7 Ekim 2023’te başlayan Aksa Tufanı, yalnızca askeri değil, siyasal anlamda da büyük bir sarsıntı yarattı. Gazze’de İsrail’in gerçekleştirdiği kitlesel imha süreci, dünya kamuoyunun dikkatini işgalin vahşetine çekse de aynı zamanda Filistin’in iç siyasal temsil krizini de açığa çıkardı. Bu krizin merkezinde ise Mahmud Abbas yer alıyor. 89 yaşındaki Abbas, seçim yapılmaksızın 20 yıldır görevde kalmayı sürdüren bir figür olarak, Filistin halkı nezdinde meşruiyetini büyük oranda yitirmiştir. 7 Ekim’in Filistin siyasetinde yarattığı en önemli dönüşümlerden biri, Abbas rejiminin, halkı değil, İsrail’i ve Batı’yı memnun etmeye odaklı yapısını açık biçimde teşhir etmiş olmasıdır. Bu anlamda 7 Ekim, Filistin devletinin temsiliyetini üstlendiği iddiasıyla hareket eden Mahmud Abbas’ın, fiilen İsrail çıkarlarıyla uyumlu otoriter yönetimini ifşa etmiş; böylece işgal sonrası dönemde Filistin’in siyasal temsil krizine yönelik köklü ve kapsayıcı bir yeniden yapılanma ihtiyacını bir kez daha gündeme taşımıştır.

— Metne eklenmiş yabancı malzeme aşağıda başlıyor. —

Lemma update_face_at f m c0 c1 c2 :
  f <> -1 -> corners m f c0 c1 c2 ->
  let n := cross (vsub c1 c0) (vsub c2 c0) in
  exists m', update_face f m = Done m' /\
             face_geometry m' f (normalized n) (fhalf (norm n)).
Proof.
  intros Hf (cf & ce & pe & ne & v0 & v1 & v2 & Hcf & Hh & Hce & Hp & Hpe
             & Hn & Hne & Hv0 & Hv1 & Hv2 & -> & -> & ->) n.
  unfold update_face.
  rewrite decide_False by done. rewrite Hcf. simpl.
  rewrite decide_False by done. rewrite Hce. simpl.
  rewrite decide_False by done. rewrite decide_False by done.
  rewrite Hpe. simpl. rewrite Hne. simpl.
  rewrite Hv0, Hv1, Hv2. simpl.
  erewrite SETPTR1_lookup by eassumption. simpl.
  eexists. split; [done|].
  apply GETPTR1_Done in Hcf as [Hf0 Hcf].
  eexists. split.
  - apply GETPTR1_Done. split; [done|]. simpl.
    apply list_lookup_insert_eq. by eapply lookup_lt_Some.
  - done.
Qed.

Lemma update_face_other g f m m' n a :
  update_face g m = Done m' -> g <> f ->
  face_geometry m f n a -> face_geometry m' f n a.
Proof.
  intros Hu Hne (cf & [Hf0 Hcf]%GETPTR1_Done & Hn & Ha).
  destruct (decide (0 <= g)) as [Hg|Hg].
  - apply update_face_frame in Hu as (_ & _ & _ & Ho).
    exists cf. split; [|done]. apply GETPTR1_Done. split; [done|].
    rewrite Ho; [done|]. lia.
  - unfold update_face in Hu. case_decide.
    + injection Hu as <-. exists cf. split; [by apply GETPTR1_Done | done].
    + apply bind_Done in Hu as (? & [? _]%GETPTR1_Done & _). lia.
Qed.
(** * global-food-news: the acquisition and drill-down logic of [app.py]

    A shallow embedding of the dashboard's data path: the paginated fetch
    ([fetch_food_data]), the text clean-up ([remove_html_tags]), the
    country table ([COUNTRY_MAPPING]), the filters of the two tabs, the
    grid of the first tab and the groups behind the map of the second.

    Conventions of the embedding.
    - A Python [str] is a [string] holding its UTF-8 bytes.  Every
      character the code looks for is ASCII, and byte-wise lexicographic
      order on UTF-8 coincides with Python's code-point order.
    - A cell of a frame is [option string]: [None] stands for both
      [None] and [NaN], which is all [pd.isna] distinguishes.
    - A [DataFrame] is a list of column labels and a list of rows, each
      row positional in the labels; labels can repeat after [rename].
    - Exceptions are values of [exn] in a sum type; the [try]/[except]
      of [fetch_food_data] is a [match] on that sum.
    - The remote API is a function from the request parameters to a
      [response]; the calls made and the messages shown with [st.error]
      are returned next to the frame.  The fields of an item are
      strings or null, as the API sends them.
    - The progress widgets, the pause between two calls and the cache
      around [fetch_food_data] are left out: they change neither the
      calls nor the frame of one invocation. *)

From Stdlib Require Import Ascii String NArith.
From stdpp Require Import gmap strings list fin_maps sorting.

Open Scope string_scope.

(** ** Python string built-ins used by the code *)

Module PyStr.

(** [pat in s]: [pat] occurs in [s] as a contiguous substring. *)
Fixpoint occurs (pat s : string) : bool :=
  String.prefix pat s ||
  match s with
  | "" => false
  | String _ s' => occurs pat s'
  end.

(** The scan of [str.replace] for a non-empty [old]: left to right, each
    occurrence found at the current position is replaced and the scan
    resumes after it.  [skip] counts the characters of the occurrence
    still to be passed over. *)
Fixpoint replace_go (old new : string) (skip : nat) (s : string) : string :=
  match s with
  | "" => ""
  | String c s' =>
      match skip with
      | S k => replace_go old new k s'
      | O =>
          if String.prefix old s
          then new ++ replace_go old new (String.length old - 1) s'
          else String c (replace_go old new 0 s')
      end
  end.

Fixpoint interleave (new s : string) : string :=
  match s with
  | "" => ""
  | String c s' => String c (new ++ interleave new s')
  end.

(** [s.replace(old, new)].  An empty [old] matches between all
    characters. *)
Definition replace (old new s : string) : string :=
  match old with
  | "" => new ++ interleave new s
  | _ => replace_go old new 0 s
  end.

(** Whitespace as [str.strip] sees it, on the UTF-8 encoding: the code
    points 09-0D, 1C-20, 85, A0, 1680, 2000-200A, 2028, 2029, 202F,
    205F and 3000. *)
Definition ws1 (a : ascii) : bool :=
  let n := N_of_ascii a in
  ((9 <=? n) && (n <=? 13) || (28 <=? n) && (n <=? 32))%N.

Definition ws2 (a b : ascii) : bool :=
  let n := N_of_ascii b in
  ((N_of_ascii a =? 194) && ((n =? 133) || (n =? 160)))%N.

Definition ws3 (a b c : ascii) : bool :=
  let x := N_of_ascii a in
  let y := N_of_ascii b in
  let n := N_of_ascii c in
  ((x =? 225) && (y =? 154) && (n =? 128)
   || (x =? 226) && (y =? 128)
      && ((128 <=? n) && (n <=? 138) || (n =? 168) || (n =? 169) || (n =? 175))
   || (x =? 226) && (y =? 129) && (n =? 159)
   || (x =? 227) && (y =? 128) && (n =? 128))%N.

Fixpoint lstrip (s : string) : string :=
  match s with
  | "" => ""
  | String a t1 =>
      if ws1 a then lstrip t1 else
      match t1 with
      | "" => s
      | String b t2 =>
          if ws2 a b then lstrip t2 else
          match t2 with
          | "" => s
          | String c t3 => if ws3 a b c then lstrip t3 else s
          end
      end
  end.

Abbas’ın Ulusal Birlikten Uzak Tavrı

Mahmud Abbas’ın Nisan 2025’te Hamas’a yönelik sarf ettiği “köpek çocukları” ifadesi, yalnızca bir siyasi polemik değil, aynı zamanda Filistin halkının meşru direniş mücadelesine açık bir saldırı olarak görülebilir. Bu söylem, Gazze’de binlerce şehit verilmişken, El Kassam Tugayları büyük bir bedel öderken yapılmıştır ve hem ahlaki hem de siyasi açıdan büyük bir kopuşun ifadesidir. Abbas, bu açıklamalarıyla yalnızca Hamas’ı değil, aynı zamanda Filistin direnişini sahiplenen geniş halk kitlelerini de aşağılamıştır. Ayrıca Abbas gerek bu söylemleri gerekse 7 Ekim sonrası ‘İsrail’in güvenliğini sağlamalıyız’ minvalindeki açıklamalarıyla doğrudan silahlı direnişin karşısında, bu anlamıyla İsrail lehine bir duruş sergilemiştir. Ayrıca Abbas’ın sürekli kullandığı bu tür ifadeler, halkta Abbas rejiminin İsrail’le kurduğu işbirliği ilişkisini meşrulaştırdığına dair kanıyı güçlendirmiştir. Zira Abbas yönetimi, uzun süredir İsrail’le güvenlik koordinasyonunu sürdüren, Batı Şeria’da gerek Abbas muhaliflerini gerekse de İsrail ile silahlı mücadeleyi tercih etmiş direniş kuvvetlerini tutuklayan ve seçimleri engelleyen bir otoriteye dönüşmüştür. Bu koşullarda dile getirilen Hamas karşıtı açıklamalar, İsrail’in savaş suçlarını ve Gazze’deki işgalini meşrulaştırmakta, Filistin’in iç birliğini ise parçalayıcı bir rol oynamaktadır. Öte yandan Hamas Siyasi Büro Üyesi Usame Hamdan’ın “Biz İzzeddin el-Kassam’ın çocuklarıyız” çıkışı, Abbas’a verilen en net cevaptır. Bu ifade, yalnızca kimliksel bir savunma değil, aynı zamanda ulusal onura sahip çıkma refleksidir. Abbas ise bu çıkışlara kulak vermek yerine, daha da otoriter bir çizgiye yönelmiş ve siyasal alanda Hamas’ı dışlamaya dönük adımlar atmıştır. Bu açıklamalar ve İsrail-ABD ekseni ile Filistin devletini güvenlik, istihbarat ve ekonomi gibi kritik alanlarda entegre etmek gibi hamlelerle Abbas, Filistin halkını temsil edecek ulusal birlikten uzak politikalar gütmektedir.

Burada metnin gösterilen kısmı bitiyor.